Durham Cathedral VAT case and Sveda – implications for charities

Graham Elliott is Technical Adviser to the Charity Tax Group

We welcome the First Tier Tribunal’s decision in the case of Durham Cathedral (TC05477), which we think has wider application to charities (and to others).

The issue was whether VAT expended on the maintenance of a bridge which afforded access to the Cathedral site could be reclaimed as having a nexus with the taxable supplies of the Cathedral.  HMRC refused that claim.  The tribunal has reinstated it.

The claim arose following the Court of Justice (‘CJEU’) decision in the case of Sveda (C-126/14) which established that the creation of an access path to a site from which the tax payer sold taxable supplies had a sufficient link with those supplies to allow VAT recovery, despite the fact that the users of the path were not obliged to make a purchase or even to visit the retail outlet in question (since they could use the path simply for recreation).  That situation was mirrored in the Cathedral’s case because the bridge was equally suitable for general recreational use as to access the Cathedral itself.

HMRC had originally directed that the expenditure on the bridge had no ‘direct and immediate link’ with the Cathedral’s taxable supplies, and thus no VAT recovery was permitted.  They continued to reject the Cathedral’s claim following the Sveda decision, apparently on the basis that the bridge was too far away from the Cathedral.  The tribunal held that the principles in Sveda should be applied to this case and that VAT recovery was permitted.  Since Durham Cathedral is within Band B of the Cathedrals banding scheme, 35% of the Cathedral’s general use is regarded as being non-business and 65% as being for business.  The Cathedral’s claim was only for the 65% (minus an element to reflect exempt supplies), and the tribunal upheld that claim and rejected HMRC’s arguments.

Certain more specific points of relevance emerge from the decision.  First, HMRC did not allege, nor did the Tribunal suggest, that the charitable status of the Cathedral made any difference to the application of the Sveda precedent.  The Tribunal helpfully lists points of factual difference between Sveda and Durham, but does not mention charitable status as one of them.  Further, the Tribunal concluded that: ‘the expenditure on repairs to the bridge is linked to the activities of the appellant as a whole, and that … the link is an objective one not dependent on the appellant’s intentions…’ [emphasis added].  This says that the only relevant issue is an objective appraisal of the link between the expenditure and the activities it supports, and that considering any wider motive, objective, or ‘intention’ is not permitted.  It therefore does not matter if a charity’s object is to maintain historic infrastructure or to facilitate religious worship, or any other such purely charitable overall remit.  All that matters is the objective link between a cost and its ultimate use.

We think that this is correct, and that this is a key aspect of the Sveda decision.  Since HMRC did not argue anything specifically to the contrary in what they knew was the first case to refer specifically to Sveda, and given that the case had been referred to HMRC’s partial exemption unit of expertise, we can only infer that HMRC recognises that this is the correct legal position.

It is also worth noting that the Tribunal found, as a fact, that the reason for the Cathedral having non-business activity alongside its taxable activity was because of the religious use of the site.  It is logical to infer that those who use the bridge and also proceed into the Cathedral may on some occasions do so to worship, and on others to consume supplies.  As there is a clear distinction between those two uses of the site, the logical conclusion was that the bridge served these two separate and distinguishable uses, and accordingly it seems sensible for the Cathedral to have apportioned the expenditure.
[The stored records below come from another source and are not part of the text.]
(** X19: what a run has staged, the unpacker accepts.  Where subprocesses
    and signing keep the files that are there (but the file signed), no
    target has a separator in its name, and the metadata is not named as
    artifacts are, a run that pushes and returns no error leaves in the
    bucket the metadata it encoded, which lists the release version given
    as an option, the commit read, and records with the manifests last;
    and for every record the object of its artifact holds bytes with the
    digest recorded, so that an extraction of that artifact which
    nothing else stops passes the comparison of digests and enters the
    extractor on those bytes. *)
Theorem staged_release_unpacks `{Collaborators} (o : gcbStageOptions.t) (w : World) :
  files_kept ->
  targets_plain o ->
  (forall rest, cmd.MetadataFileName <> "cert-manager-" +:+ rest) ->
  gcbStageOptions.SkipPush o = false ->
  exists err w',
    cmd.runGCBStage o w = Some (err, w') /\
    (err = None ->
     exists gitRef releaseVersion artifacts sum meta,
       cmd.MarshalIndent
         (Metadata.mk (gcbStageOptions.ReleaseVersion o) gitRef
            (artifacts ++ [ArtifactMetadata.mk "cert-manager-manifests.tar.gz" sum "" ""]))
       = inr meta /\
       objects w' !! metadata_object o (outputDir_of o releaseVersion gitRef) = Some meta /\
       forall a,
         In a (artifacts ++ [ArtifactMetadata.mk "cert-manager-manifests.tar.gz" sum "" ""]) ->
         exists data,
           objects w' !! artifact_object o (outputDir_of o releaseVersion gitRef) a = Some data /\
           ArtifactMetadata.SHA256 a = sha256hex data /\
           forall dest u,
             objects u = objects w' ->
             Forall (eq None) (take 7 (faults u)) ->
             pick_fresh (on_disk u) (temp_name "temp-artifact-") max_tries (serial u) <> None ->
             exists e u',
               extractStagedArtifact
                 (StagedArtifact.mk a
                    (artifact_object o (outputDir_of o releaseVersion gitRef) a)) dest u
               = Some (e, u') /\
               trace u' = trace u ++ [Untar dest data]).
Proof.
  intros Hkept Hplain Hmetadata Hpush.
  destruct (runGCBStage_outcome Run_keeps_bucket sign_keeps_bucket o w)
    as (err & w' & Hrun & Houtcome).
  exists err, w'. split; [exact Hrun|]. intros ->.
  destruct Houtcome as [[_ [[e [=]]|Hskip]]|[_ Hpushed]]; [congruence|].
  destruct Hpushed as (gitRef & releaseVersion & targetOSes & targetArches & artifacts & sum
                       & meta & _ & _ & _ & Htargets & _ & Hmeta & Hrecorded & Hcases).
  destruct Hcases as [[[e [=]] _]|[_ Hobjects]].
  exists gitRef, releaseVersion, artifacts, sum, meta.
  set (all := artifacts ++ [ArtifactMetadata.mk "cert-manager-manifests.tar.gz" sum "" ""]) in *.
  set (outputDir := outputDir_of o releaseVersion gitRef) in *.
  split; [exact Hmeta|]. split; [rewrite Hobjects; apply lookup_insert_eq|].
  intros a Hin.
  assert (Hnamed : exists rest, ArtifactMetadata.Name a = "cert-manager-" +:+ rest).
  { apply in_app_or in Hin. destruct Hin as [Hin|[<-|[]]].
    - rewrite List.Forall_forall in Htargets. eapply from_target_prefix. now apply Htargets.
    - now exists "manifests.tar.gz". }
  assert (Hother : metadata_object o outputDir <> artifact_object o outputDir a).
  { unfold metadata_object, artifact_object. intros Heq.
    apply ObjectHandle_inj, buildObjectName_inj in Heq.
    destruct Hnamed as [rest Hrest]. apply (Hmetadata rest). congruence. }
  specialize (Hrecorded Hkept Hplain). rewrite List.Forall_forall in Hrecorded.
  destruct (Hrecorded a Hin) as (data & Hfile & Hsum).
  assert (Hobject : objects w' !! artifact_object o outputDir a = Some data).
  { rewrite Hobjects, lookup_insert_ne by exact Hother.
    rewrite pushed_lookup by exact Hin. unfold file_bytes. now rewrite Hfile. }
  exists data. split; [exact Hobject|]. split; [exact Hsum|].
  intros dest u Hbucket Hfaults Hname.
  apply extractStagedArtifact_match; try assumption.
  - simpl. now rewrite Hbucket.
  - simpl. now symmetry.
Qed.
That is the sole difference between Durham and Sveda, and there is not any implied presumption that a charity which does not have a clearly separate, distinctively non-business activity would necessarily apportion the VAT, just as Sveda did not apportion the VAT it incurred on the path.

We suggest that the matter should rest there, but shall monitor whether there is to be an appeal, and any other actions taken by HMRC or charities.